* REQUIRED WORK
"intros t Ht." appears in one line; retype that line and all lines following it through the end of the records, with nothing left out or added.
Start of MATERIAL TO PROCESS
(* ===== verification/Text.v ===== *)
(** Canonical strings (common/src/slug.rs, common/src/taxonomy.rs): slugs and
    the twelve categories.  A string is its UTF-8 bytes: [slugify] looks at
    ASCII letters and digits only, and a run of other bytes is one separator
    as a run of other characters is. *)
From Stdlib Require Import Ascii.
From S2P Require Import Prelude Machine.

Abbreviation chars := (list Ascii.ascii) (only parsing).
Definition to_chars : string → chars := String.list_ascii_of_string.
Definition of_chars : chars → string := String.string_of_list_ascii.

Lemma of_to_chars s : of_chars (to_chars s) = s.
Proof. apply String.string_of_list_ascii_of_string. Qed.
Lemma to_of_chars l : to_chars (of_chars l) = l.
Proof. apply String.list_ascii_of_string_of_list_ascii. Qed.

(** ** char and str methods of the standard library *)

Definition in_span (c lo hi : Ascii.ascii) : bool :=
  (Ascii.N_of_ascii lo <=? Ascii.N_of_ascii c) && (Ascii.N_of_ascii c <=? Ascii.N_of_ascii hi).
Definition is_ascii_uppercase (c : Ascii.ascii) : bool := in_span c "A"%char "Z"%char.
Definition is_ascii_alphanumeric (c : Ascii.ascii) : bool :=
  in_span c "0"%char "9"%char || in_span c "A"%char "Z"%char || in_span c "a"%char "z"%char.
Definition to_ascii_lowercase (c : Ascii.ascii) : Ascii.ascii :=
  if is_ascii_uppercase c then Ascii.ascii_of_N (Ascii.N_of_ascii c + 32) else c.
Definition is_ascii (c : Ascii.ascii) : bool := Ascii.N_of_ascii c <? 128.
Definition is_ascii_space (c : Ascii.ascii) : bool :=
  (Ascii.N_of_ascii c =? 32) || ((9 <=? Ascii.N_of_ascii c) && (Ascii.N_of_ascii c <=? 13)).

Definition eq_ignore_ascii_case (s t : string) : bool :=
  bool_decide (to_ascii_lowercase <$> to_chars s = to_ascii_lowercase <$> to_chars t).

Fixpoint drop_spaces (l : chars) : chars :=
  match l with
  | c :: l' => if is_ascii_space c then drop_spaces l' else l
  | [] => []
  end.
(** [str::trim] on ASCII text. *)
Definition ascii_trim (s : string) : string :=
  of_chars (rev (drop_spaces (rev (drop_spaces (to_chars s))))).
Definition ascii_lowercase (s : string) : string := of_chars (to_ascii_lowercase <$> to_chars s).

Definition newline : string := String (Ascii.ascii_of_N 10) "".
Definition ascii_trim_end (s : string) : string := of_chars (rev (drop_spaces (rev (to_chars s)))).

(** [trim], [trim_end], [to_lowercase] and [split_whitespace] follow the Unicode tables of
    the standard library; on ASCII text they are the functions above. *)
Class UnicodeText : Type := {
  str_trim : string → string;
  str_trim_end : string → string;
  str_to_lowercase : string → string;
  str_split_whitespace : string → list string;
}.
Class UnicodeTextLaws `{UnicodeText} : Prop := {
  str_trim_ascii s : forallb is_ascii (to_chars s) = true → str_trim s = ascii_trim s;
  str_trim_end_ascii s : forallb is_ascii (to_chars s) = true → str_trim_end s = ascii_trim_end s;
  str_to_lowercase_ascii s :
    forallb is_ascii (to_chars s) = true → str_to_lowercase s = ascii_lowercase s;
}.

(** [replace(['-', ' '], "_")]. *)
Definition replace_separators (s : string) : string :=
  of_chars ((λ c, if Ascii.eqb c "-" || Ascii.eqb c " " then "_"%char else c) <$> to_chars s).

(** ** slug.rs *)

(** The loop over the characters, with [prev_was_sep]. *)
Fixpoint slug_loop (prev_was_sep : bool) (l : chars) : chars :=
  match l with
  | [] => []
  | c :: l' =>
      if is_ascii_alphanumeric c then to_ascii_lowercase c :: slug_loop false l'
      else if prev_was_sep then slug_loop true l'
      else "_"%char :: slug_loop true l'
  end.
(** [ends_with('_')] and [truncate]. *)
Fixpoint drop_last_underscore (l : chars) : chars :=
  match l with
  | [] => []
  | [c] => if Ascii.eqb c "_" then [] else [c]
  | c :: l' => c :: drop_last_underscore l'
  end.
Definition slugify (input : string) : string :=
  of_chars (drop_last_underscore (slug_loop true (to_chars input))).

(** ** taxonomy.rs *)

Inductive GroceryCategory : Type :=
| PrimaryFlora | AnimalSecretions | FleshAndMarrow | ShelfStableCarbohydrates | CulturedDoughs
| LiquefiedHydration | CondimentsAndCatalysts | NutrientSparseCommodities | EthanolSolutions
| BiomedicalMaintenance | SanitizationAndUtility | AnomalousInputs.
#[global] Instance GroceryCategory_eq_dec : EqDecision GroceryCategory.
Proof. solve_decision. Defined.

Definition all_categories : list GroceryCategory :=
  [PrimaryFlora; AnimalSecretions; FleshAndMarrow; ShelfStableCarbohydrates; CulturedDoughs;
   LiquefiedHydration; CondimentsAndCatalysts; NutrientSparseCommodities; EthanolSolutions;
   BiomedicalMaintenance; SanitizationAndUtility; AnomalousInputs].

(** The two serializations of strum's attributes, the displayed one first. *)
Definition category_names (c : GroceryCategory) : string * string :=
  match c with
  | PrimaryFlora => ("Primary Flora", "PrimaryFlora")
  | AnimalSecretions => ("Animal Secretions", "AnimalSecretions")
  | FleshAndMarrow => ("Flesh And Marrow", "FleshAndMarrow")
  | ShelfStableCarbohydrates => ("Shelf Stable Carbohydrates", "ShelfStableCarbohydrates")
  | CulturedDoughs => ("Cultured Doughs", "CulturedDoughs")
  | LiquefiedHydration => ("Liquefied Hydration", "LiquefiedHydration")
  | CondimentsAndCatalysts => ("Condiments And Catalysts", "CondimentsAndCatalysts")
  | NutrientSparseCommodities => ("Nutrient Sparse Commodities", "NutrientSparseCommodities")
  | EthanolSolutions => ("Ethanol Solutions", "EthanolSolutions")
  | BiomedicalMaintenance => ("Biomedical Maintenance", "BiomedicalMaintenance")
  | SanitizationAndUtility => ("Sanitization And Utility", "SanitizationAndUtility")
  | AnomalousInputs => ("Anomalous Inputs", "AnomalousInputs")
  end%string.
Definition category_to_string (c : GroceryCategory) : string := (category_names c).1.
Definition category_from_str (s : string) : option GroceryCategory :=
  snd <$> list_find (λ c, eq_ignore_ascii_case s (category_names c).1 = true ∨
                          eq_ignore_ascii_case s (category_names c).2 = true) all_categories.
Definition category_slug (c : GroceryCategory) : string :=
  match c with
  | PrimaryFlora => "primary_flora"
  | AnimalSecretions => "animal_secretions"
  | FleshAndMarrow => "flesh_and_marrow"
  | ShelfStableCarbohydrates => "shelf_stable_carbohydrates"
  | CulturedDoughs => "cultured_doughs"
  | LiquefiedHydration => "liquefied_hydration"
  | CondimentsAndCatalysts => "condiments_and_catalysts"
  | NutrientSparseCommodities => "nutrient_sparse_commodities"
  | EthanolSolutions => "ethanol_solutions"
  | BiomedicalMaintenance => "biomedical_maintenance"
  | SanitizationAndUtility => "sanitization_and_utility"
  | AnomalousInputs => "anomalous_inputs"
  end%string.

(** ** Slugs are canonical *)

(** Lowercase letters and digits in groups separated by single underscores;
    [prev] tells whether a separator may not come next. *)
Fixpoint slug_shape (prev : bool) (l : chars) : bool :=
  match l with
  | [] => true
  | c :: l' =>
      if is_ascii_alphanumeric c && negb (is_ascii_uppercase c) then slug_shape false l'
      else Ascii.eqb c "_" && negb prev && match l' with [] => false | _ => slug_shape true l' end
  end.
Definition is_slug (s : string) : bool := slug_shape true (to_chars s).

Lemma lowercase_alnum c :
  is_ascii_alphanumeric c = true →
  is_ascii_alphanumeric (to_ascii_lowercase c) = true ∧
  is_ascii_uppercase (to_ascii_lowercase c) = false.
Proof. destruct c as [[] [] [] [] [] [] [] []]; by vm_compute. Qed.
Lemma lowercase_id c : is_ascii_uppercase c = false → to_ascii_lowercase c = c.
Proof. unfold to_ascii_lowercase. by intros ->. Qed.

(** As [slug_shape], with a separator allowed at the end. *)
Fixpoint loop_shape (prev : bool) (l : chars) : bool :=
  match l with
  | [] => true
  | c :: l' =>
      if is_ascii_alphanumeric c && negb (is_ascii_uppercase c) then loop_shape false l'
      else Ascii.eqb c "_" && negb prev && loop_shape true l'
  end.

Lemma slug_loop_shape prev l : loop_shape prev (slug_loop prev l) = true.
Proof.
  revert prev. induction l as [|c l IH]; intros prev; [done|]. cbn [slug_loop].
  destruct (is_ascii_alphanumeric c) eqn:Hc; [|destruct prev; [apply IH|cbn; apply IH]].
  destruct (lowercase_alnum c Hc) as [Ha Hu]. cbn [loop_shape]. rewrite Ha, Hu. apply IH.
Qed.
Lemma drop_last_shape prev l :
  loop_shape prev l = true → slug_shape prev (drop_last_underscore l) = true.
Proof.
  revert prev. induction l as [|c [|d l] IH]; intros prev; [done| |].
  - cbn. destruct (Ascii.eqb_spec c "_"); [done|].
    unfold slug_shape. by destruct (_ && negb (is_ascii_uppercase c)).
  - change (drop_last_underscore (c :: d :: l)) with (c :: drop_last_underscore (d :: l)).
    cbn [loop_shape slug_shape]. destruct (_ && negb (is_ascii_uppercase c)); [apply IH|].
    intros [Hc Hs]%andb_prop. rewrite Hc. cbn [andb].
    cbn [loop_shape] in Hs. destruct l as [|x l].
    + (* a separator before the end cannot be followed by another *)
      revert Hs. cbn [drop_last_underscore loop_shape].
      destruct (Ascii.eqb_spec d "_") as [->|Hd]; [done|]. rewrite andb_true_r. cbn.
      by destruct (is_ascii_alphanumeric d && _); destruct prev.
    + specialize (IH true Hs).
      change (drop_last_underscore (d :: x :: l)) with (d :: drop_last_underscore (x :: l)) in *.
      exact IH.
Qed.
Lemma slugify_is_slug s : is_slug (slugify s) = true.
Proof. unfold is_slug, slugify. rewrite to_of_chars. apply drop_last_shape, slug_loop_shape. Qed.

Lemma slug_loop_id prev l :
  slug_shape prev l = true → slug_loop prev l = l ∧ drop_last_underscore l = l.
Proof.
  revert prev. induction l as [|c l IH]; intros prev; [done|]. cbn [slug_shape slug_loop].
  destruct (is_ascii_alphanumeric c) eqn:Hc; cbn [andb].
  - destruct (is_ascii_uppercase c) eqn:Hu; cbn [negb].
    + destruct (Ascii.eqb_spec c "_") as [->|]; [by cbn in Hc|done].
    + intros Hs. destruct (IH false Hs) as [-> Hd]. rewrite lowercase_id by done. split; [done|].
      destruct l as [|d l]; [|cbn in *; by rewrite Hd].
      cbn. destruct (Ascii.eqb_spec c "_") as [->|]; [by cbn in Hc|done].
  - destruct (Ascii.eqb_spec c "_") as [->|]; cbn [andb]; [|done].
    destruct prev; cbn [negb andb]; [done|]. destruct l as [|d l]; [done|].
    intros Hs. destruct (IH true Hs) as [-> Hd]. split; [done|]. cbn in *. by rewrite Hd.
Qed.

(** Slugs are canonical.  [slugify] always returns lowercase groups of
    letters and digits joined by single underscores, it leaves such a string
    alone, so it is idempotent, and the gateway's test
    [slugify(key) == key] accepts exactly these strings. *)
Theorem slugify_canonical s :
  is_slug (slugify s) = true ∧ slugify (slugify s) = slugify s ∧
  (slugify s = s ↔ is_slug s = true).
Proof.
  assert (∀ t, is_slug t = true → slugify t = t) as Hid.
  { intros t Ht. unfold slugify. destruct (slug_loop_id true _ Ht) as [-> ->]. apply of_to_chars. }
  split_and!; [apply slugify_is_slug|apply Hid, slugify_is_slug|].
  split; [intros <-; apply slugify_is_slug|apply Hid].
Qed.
End of MATERIAL TO PROCESS
* RESPONSE TO THE EXERCISE
  { intros t Ht. unfold slugify. destruct (slug_loop_id true _ Ht) as [-> ->]. apply of_to_chars. }
  split_and!; [apply slugify_is_slug|apply Hid, slugify_is_slug|].
  split; [intros <-; apply slugify_is_slug|apply Hid].
Qed.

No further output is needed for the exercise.